(Stored items)
== Segment start ==
Lemma success_2 : succeeded (HandleAppendEntries 0 (request 2) follower) = Some true.
Proof. by vm_compute. Qed.
Lemma failure_3 : succeeded (HandleAppendEntries 0 (request 3) follower) = Some false.
Proof. by vm_compute. Qed.
Lemma merge_2 : merge 0 (AppendEntriesRequest.PrevLogIndex (request 2) + 1)
  (AppendEntriesRequest.Entries (request 2)) (log follower) = [e 1; e 2; e 2].
Proof. by vm_compute. Qed.

Lemma leader_wf next : wf (leader next).
Proof. by split; vm_compute. Qed.
Lemma follower_wf : wf follower.
Proof. by split; vm_compute. Qed.
Lemma compacted_wf : wf compacted.
Proof. split; try by vm_compute. intros _. by eexists. Qed.
Lemma request_fits : req_fits (request 2).
Proof. by split; vm_compute. Qed.
Lemma request_fits' : req_fits (request 3).
Proof. by split; vm_compute. Qed.

Lemma entry_at_cases (n : Node InMemoryStorage.t) i x :
  entry_at n i = Some x → snapshotIndex n = 0 → 1 ≤ i ∧ log n !! Z.to_nat (i - 1) = Some x.
Proof.
  intros Hx Hs. unfold entry_at, log_at in Hx. rewrite Hs in Hx.
  destruct (Z.leb_spec i 0); [done|]. split; [lia|]. rewrite <- Hx. f_equal. lia.
Qed.

Lemma no_conflict : no_committed_conflict (request 2) follower.
Proof.
  intros j e' x Hj Hx Hc. exfalso.
  change (AppendEntriesRequest.PrevLogIndex (request 2)) with 1 in Hc.
  change (commitIndex follower) with 1 in Hc. lia.
Qed.

Lemma matching : log_match (leader 2) follower.
Proof.
  intros i x y Hx Hy Ht j x' y' Hj Hx' Hy'.
  apply entry_at_cases in Hx as [? Hx], Hy as [? Hy], Hx' as [? Hx'], Hy' as [? Hy']; try done.
  simpl in *.
  assert (i ≤ 2) as Hi by (apply lookup_lt_Some in Hy; simpl in Hy; lia).
  assert (i = 1 ∨ i = 2) as [-> | ->] by lia;
    simpl in *; simplify_eq.
  assert (j = 1) as -> by lia. simpl in *. congruence.
Qed.
End Demo.

Lemma append_entries_invariant_witness :
  ∃ n' r, HandleAppendEntries 0 (Demo.request 2) Demo.follower = Ret (n', r) ∧
    wf n' ∧ same_upto 1 Demo.follower n' ∧ 1 ≤ commitIndex n' ∧
    1 ≤ currentTerm n' ∧ lastApplied n' = 0.
Proof.
  destruct (append_entries_invariant 0 (Demo.request 2) Demo.follower Demo.follower_wf
    Demo.request_fits) as (n' & r & H1 & H2 & H3 & _ & H4).
  destruct (H4 Demo.no_conflict) as (H5 & H6 & H7).
  exists n', r. split_and!; [exact H1|exact H5|exact H6|exact H7|exact H2|exact H3].
Defined.

Lemma append_entries_success_witness :
  ∃ n' resp, HandleAppendEntries 0 (Demo.request 2) Demo.follower = Ret (n', Val resp) ∧
    role n' = Follower ∧ log n' = [Demo.e 1; Demo.e 2; Demo.e 2].
Proof.
  destruct (Demo.succeeded_inv _ _ Demo.success_2) as (n' & resp & E & Hs).
  exists n', resp. split; [exact E|].
  destruct (append_entries_success 0 (Demo.request 2) Demo.follower n' resp
    Demo.follower_wf Demo.request_fits E Hs) as (H1 & _ & _ & H3 & _).
  split; [exact H1|]. rewrite H3. exact Demo.merge_2.
Defined.

Lemma append_entries_reject_witness :
  ∃ n' resp, HandleAppendEntries 0 (Demo.request 3) Demo.follower = Ret (n', Val resp) ∧ log n' = log Demo.follower.
Proof.
  destruct (Demo.succeeded_inv _ _ Demo.failure_3) as (n' & resp & E & Hs).
  exists n', resp. split; [exact E|].
  apply (append_entries_reject 0 (Demo.request 3) Demo.follower n' resp
    Demo.follower_wf Demo.request_fits' E Hs).
Defined.

Lemma append_request_correct_witness :
  (∃ n' req, appendEntriesRequestForPeer "b" (Demo.leader 2) = Ret (n', (Some req, true)) ∧
     request_for "b" (Demo.leader 2) 2 req) ∧
  appendEntriesRequestForPeer "b" (Demo.leader 5) = Panic.
Proof.
  pose proof (append_request_correct "b" (Demo.leader 2) (Demo.leader_wf 2)
    ltac:(by vm_compute) eq_refl ltac:(by vm_compute)) as H2.
  pose proof (append_request_correct "b" (Demo.leader 5) (Demo.leader_wf 5)
    ltac:(by vm_compute) eq_refl ltac:(by vm_compute)) as H5.
  cbv zeta in H2, H5. rewrite bool_decide_eq_true_2 in H2 by by vm_compute.
  rewrite bool_decide_eq_false_2 in H5 by (intros [_ H]; vm_compute in H; by apply H).
  destruct H2 as (req & H & Hr). split; [do 2 eexists; split; [exact H|exact Hr]|exact H5].
Defined.

Lemma replicate_peer_total_witness :
  ∃ n' req, replicatePeer "b" (Demo.leader 2) = Ret (n', SendEntries req) ∧
    request_for "b" (Demo.leader 2) 2 req.
Proof.
  destruct (replicate_peer_total "b" (Demo.leader 2)) as (n' & act & H1 & H2);
    [apply Demo.leader_wf|by vm_compute|done|].
  destruct act; try (vm_compute in H1; discriminate).
  do 2 eexists. split; [exact H1|]. apply H2.
Defined.

Lemma replicate_peer_race_witness :
  replicatePeerWith (sendInstallSnapshot "b" (InstallSnapshotRequest.mk 2 "a" 2 2
    (mkClusterConfig []) []) RpcError) "b" Demo.compacted = Panic.
Proof.
  apply replicate_peer_race; try by vm_compute. apply Demo.compacted_wf.
Defined.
== Segment end ==
* _WORK REQUIRED_
All the lines above should appear again in the answer, exactly as written.

* _ANSWER_
Lemma success_2 : succeeded (HandleAppendEntries 0 (request 2) follower) = Some true.
Proof. by vm_compute. Qed.
Lemma failure_3 : succeeded (HandleAppendEntries 0 (request 3) follower) = Some false.
Proof. by vm_compute. Qed.
Lemma merge_2 : merge 0 (AppendEntriesRequest.PrevLogIndex (request 2) + 1)
  (AppendEntriesRequest.Entries (request 2)) (log follower) = [e 1; e 2; e 2].
Proof. by vm_compute. Qed.

Lemma leader_wf next : wf (leader next).
Proof. by split; vm_compute. Qed.
Lemma follower_wf : wf follower.
Proof. by split; vm_compute. Qed.
Lemma compacted_wf : wf compacted.
Proof. split; try by vm_compute. intros _. by eexists. Qed.
Lemma request_fits : req_fits (request 2).
Proof. by split; vm_compute. Qed.
Lemma request_fits' : req_fits (request 3).
Proof. by split; vm_compute. Qed.

Lemma entry_at_cases (n : Node InMemoryStorage.t) i x :
  entry_at n i = Some x → snapshotIndex n = 0 → 1 ≤ i ∧ log n !! Z.to_nat (i - 1) = Some x.
Proof.
  intros Hx Hs. unfold entry_at, log_at in Hx. rewrite Hs in Hx.
  destruct (Z.leb_spec i 0); [done|]. split; [lia|]. rewrite <- Hx. f_equal. lia.
Qed.

Lemma no_conflict : no_committed_conflict (request 2) follower.
Proof.
  intros j e' x Hj Hx Hc. exfalso.
  change (AppendEntriesRequest.PrevLogIndex (request 2)) with 1 in Hc.
  change (commitIndex follower) with 1 in Hc. lia.
Qed.

Lemma matching : log_match (leader 2) follower.
Proof.
  intros i x y Hx Hy Ht j x' y' Hj Hx' Hy'.
  apply entry_at_cases in Hx as [? Hx], Hy as [? Hy], Hx' as [? Hx'], Hy' as [? Hy']; try done.
  simpl in *.
  assert (i ≤ 2) as Hi by (apply lookup_lt_Some in Hy; simpl in Hy; lia).
  assert (i = 1 ∨ i = 2) as [-> | ->] by lia;
    simpl in *; simplify_eq.
  assert (j = 1) as -> by lia. simpl in *. congruence.
Qed.
End Demo.

Lemma append_entries_invariant_witness :
  ∃ n' r, HandleAppendEntries 0 (Demo.request 2) Demo.follower = Ret (n', r) ∧
    wf n' ∧ same_upto 1 Demo.follower n' ∧ 1 ≤ commitIndex n' ∧
    1 ≤ currentTerm n' ∧ lastApplied n' = 0.
Proof.
  destruct (append_entries_invariant 0 (Demo.request 2) Demo.follower Demo.follower_wf
    Demo.request_fits) as (n' & r & H1 & H2 & H3 & _ & H4).
  destruct (H4 Demo.no_conflict) as (H5 & H6 & H7).
  exists n', r. split_and!; [exact H1|exact H5|exact H6|exact H7|exact H2|exact H3].
Defined.

Lemma append_entries_success_witness :
  ∃ n' resp, HandleAppendEntries 0 (Demo.request 2) Demo.follower = Ret (n', Val resp) ∧
    role n' = Follower ∧ log n' = [Demo.e 1; Demo.e 2; Demo.e 2].
Proof.
  destruct (Demo.succeeded_inv _ _ Demo.success_2) as (n' & resp & E & Hs).
  exists n', resp. split; [exact E|].
  destruct (append_entries_success 0 (Demo.request 2) Demo.follower n' resp
    Demo.follower_wf Demo.request_fits E Hs) as (H1 & _ & _ & H3 & _).
  split; [exact H1|]. rewrite H3. exact Demo.merge_2.
Defined.

Lemma append_entries_reject_witness :
  ∃ n' resp, HandleAppendEntries 0 (Demo.request 3) Demo.follower = Ret (n', Val resp) ∧ log n' = log Demo.follower.
Proof.
  destruct (Demo.succeeded_inv _ _ Demo.failure_3) as (n' & resp & E & Hs).
  exists n', resp. split; [exact E|].
  apply (append_entries_reject 0 (Demo.request 3) Demo.follower n' resp
    Demo.follower_wf Demo.request_fits' E Hs).
Defined.

Lemma append_request_correct_witness :
  (∃ n' req, appendEntriesRequestForPeer "b" (Demo.leader 2) = Ret (n', (Some req, true)) ∧
     request_for "b" (Demo.leader 2) 2 req) ∧
  appendEntriesRequestForPeer "b" (Demo.leader 5) = Panic.
Proof.
  pose proof (append_request_correct "b" (Demo.leader 2) (Demo.leader_wf 2)
    ltac:(by vm_compute) eq_refl ltac:(by vm_compute)) as H2.
  pose proof (append_request_correct "b" (Demo.leader 5) (Demo.leader_wf 5)
    ltac:(by vm_compute) eq_refl ltac:(by vm_compute)) as H5.
  cbv zeta in H2, H5. rewrite bool_decide_eq_true_2 in H2 by by vm_compute.
  rewrite bool_decide_eq_false_2 in H5 by (intros [_ H]; vm_compute in H; by apply H).
  destruct H2 as (req & H & Hr). split; [do 2 eexists; split; [exact H|exact Hr]|exact H5].
Defined.

Lemma replicate_peer_total_witness :
  ∃ n' req, replicatePeer "b" (Demo.leader 2) = Ret (n', SendEntries req) ∧
    request_for "b" (Demo.leader 2) 2 req.
Proof.
  destruct (replicate_peer_total "b" (Demo.leader 2)) as (n' & act & H1 & H2);
    [apply Demo.leader_wf|by vm_compute|done|].
  destruct act; try (vm_compute in H1; discriminate).
  do 2 eexists. split; [exact H1|]. apply H2.
Defined.

Lemma replicate_peer_race_witness :
  replicatePeerWith (sendInstallSnapshot "b" (InstallSnapshotRequest.mk 2 "a" 2 2
    (mkClusterConfig []) []) RpcError) "b" Demo.compacted = Panic.
Proof.
  apply replicate_peer_race; try by vm_compute. apply Demo.compacted_wf.
Defined.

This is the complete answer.